"Joy and pleasure are as real as pain and sorrow and one must learn what they have to teach. . . ." -- Sean Russell, from Gatherer of Clouds

"If you're not having fun, you're not doing it right." -- Helyn D. Goldenberg

"I love you and I'm not afraid." -- Evanescence, "My Last Breath"

“If I hear ‘not allowed’ much oftener,” said Sam, “I’m going to get angry.” -- J.R.R. Tolkien, from Lord of the Rings

Saturday, March 14, 2015

Idiot du Jour

Bryan Fischer, who I don't really think is an idiot -- he's just an asshole who will say anything as long as it's derogatory and inflammatory. Today's pearl of wisdom:

Fischer was upset over a report saying that more than 50 percent of Los Angeles residents between the ages of 18 and 34 speak a language other than English in their homes while speaking English outside of it.

“You know what this means, ladies and gentlemen — we are losing the ability to talk to each other,” Fischer complained. “We’re losing the ability to communicate with each other.

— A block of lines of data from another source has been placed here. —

(** X6.  The response depends on the interval only through its day
    count.  For a positive n written with at most 4300 digits, the most
    [int] converts, "<n>y" is answered as the integer 365 n, "<n>m" as
    the integer 30 n, and "<n>d" and "<n>" as the integer n, trace
    included; with more digits each of the four texts is answered as an
    absent interval is, by the default of 365 days. *)
Theorem response_depends_on_day_count
  (n : Z) (sc : option str) (e : env) (tr : list event) :
  0 < n ->
  let counted (days : Z) :=
    if within_digit_limit n then IntervalInt days else IntervalNone in
  get_stock_data_with_features sc (IntervalStr (str_of_int n ++ py "y")) e tr =
    get_stock_data_with_features sc (counted (n * 365)) e tr /\
  get_stock_data_with_features sc (IntervalStr (str_of_int n ++ py "m")) e tr =
    get_stock_data_with_features sc (counted (n * 30)) e tr /\
  get_stock_data_with_features sc (IntervalStr (str_of_int n ++ py "d")) e tr =
    get_stock_data_with_features sc (counted n) e tr /\
  get_stock_data_with_features sc (IntervalStr (str_of_int n)) e tr =
    get_stock_data_with_features sc (counted n) e tr.
Proof.
  intros Hn counted.
  assert (0 <= n) as Cn by lia.
  destruct (@unit_letters_inert U) as ((Id & Dd) & (Im & Dm) & (Iy & Dy)).
  repeat split; apply orchestrator_by_days; unfold counted.
  - change (py "y") with [unit_y].
    rewrite (parse_number_unit_limit 365 Cn Iy Dy).
    now destruct (within_digit_limit n).
  - change (py "m") with [unit_m].
    rewrite (parse_number_unit_limit 365 Cn Im Dm).
    now destruct (within_digit_limit n).
  - change (py "d") with [unit_d].
    rewrite (parse_number_unit_limit 365 Cn Id Dd).
    now destruct (within_digit_limit n).
  - rewrite (parse_number_limit 365 Cn).
    now destruct (within_digit_limit n).
Qed.

(** X7.  The name the resolver gives a range resolves to that same range:
    whenever an interval resolves, handing the normalised interval back to
    the resolver returns the same start, end and name. *)
Theorem normalized_interval_resolves_to_itself
  (i : IntervalType) (e : env) (tr : list event) :
  match fst (_calc_date_range i e tr) with
  | Ok (_, _, name) =>
      _calc_date_range (IntervalStr name) e tr = _calc_date_range i e tr
  | Raise _ => True
  end.
Proof.
  destruct (calc_date_range_run i e tr) as (d & E & Hd & R).
  assert (timedelta d = Ok d ->
          _calc_date_range (IntervalStr (str_of_int d ++ py "d")) e tr =
          _calc_date_range i e tr) as Same.
  { unfold timedelta, max_delta_days.
    destruct (Z.ltb_spec 999999999 (Z.abs d)); [discriminate|]. intros _.
    apply calc_by_days. rewrite E.
    assert (convertible d) as C.
    { split; [lia|]. apply Z.le_lt_trans with (2 ^ 30); [lia|].
      apply Z.pow_lt_mono_r; lia. }
    destruct (@unit_letters_inert U) as ((Id & Dd) & _).
    change (py "d") with [unit_d].
    rewrite (parse_number_unit 365 C Id Dd).
    change (days_of_unit unit_d d 365) with (Z.max 1 d). f_equal. lia. }
  rewrite R in *. clear R.
  destruct (timedelta d) as [delta|x] eqn:T; [|exact I].
  assert (delta = d) as ->.
  { unfold timedelta in T. destruct (_ <? _); congruence. }
  destruct (datetime_sub (today e) d); [|exact I].
  simpl. now apply Same.
Qed.

(** X8.  With the clock on a day of the calendar, an interval of d days
    resolves exactly when d is less than today's ordinal; from there on
    the resolver raises [OverflowError]. *)
Theorem resolver_returns_exactly_within_calendar
  (i : IntervalType) (e : env) (tr : list event) (d : Z) :
  clock_in_range e ->
  _parse_interval_to_days i 365 = Ok d ->
  ((exists range, _calc_date_range i e tr = (Ok range, tr)) <-> d < today e) /\
  (today e <= d -> _calc_date_range i e tr = (Raise OverflowError, tr)).
Proof.
  intros Hc E. split; [split|].
  - intros (range & R). destruct (Z.lt_ge_cases d (today e)) as [|Hge]; trivial.
    rewrite (calc_date_range_overflow i e tr E Hge) in R. discriminate.
  - intros Hlt.
    destruct (parse_total i 365) as (d' & E' & Hd').
    rewrite E in E'. injection E' as <-.
    assert (1 <= d < today e) as Hr by lia.
    destruct (@calc_date_range_days U P i e d E Hc Hr tr) as (a & b & R & _).
    eauto.
  - apply calc_date_range_overflow. exact E.
Qed.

And this means that we’re on the road to no longer being one nation under God, indivisible. No longer one nation, no longer indivisible, and in many ways no longer under God.”

Instead, he said, the idea that people could speak more than one language was fracturing the U.S. into “subcultures.”

Don't look for logical consistency or any sort of coherence in that -- there isn't any.

Once upon a time, when I was in high school, you had to take at least two years of a foreign language -- it was a state requirement. And being conversant in another language was considered the mark of an educated person. (When I graduated, I spoke four with varying degrees of fluency. I continued German in college -- another requirement for graduation.) Now, it's cause for suspicion.

I should also note that in my neighborhood, one is likely to overhear conversations in Russian, Hindi, Arabic, Farsi, any one of several African languages, and Vietnamese -- but English is still our lingua franca. (And I find that statement itself inexpressably funny, given that it's Italian -- English is not what you'd call a "pure" language.)

I wonder if Fischer has ever read Beowulf in the "original" English. I did.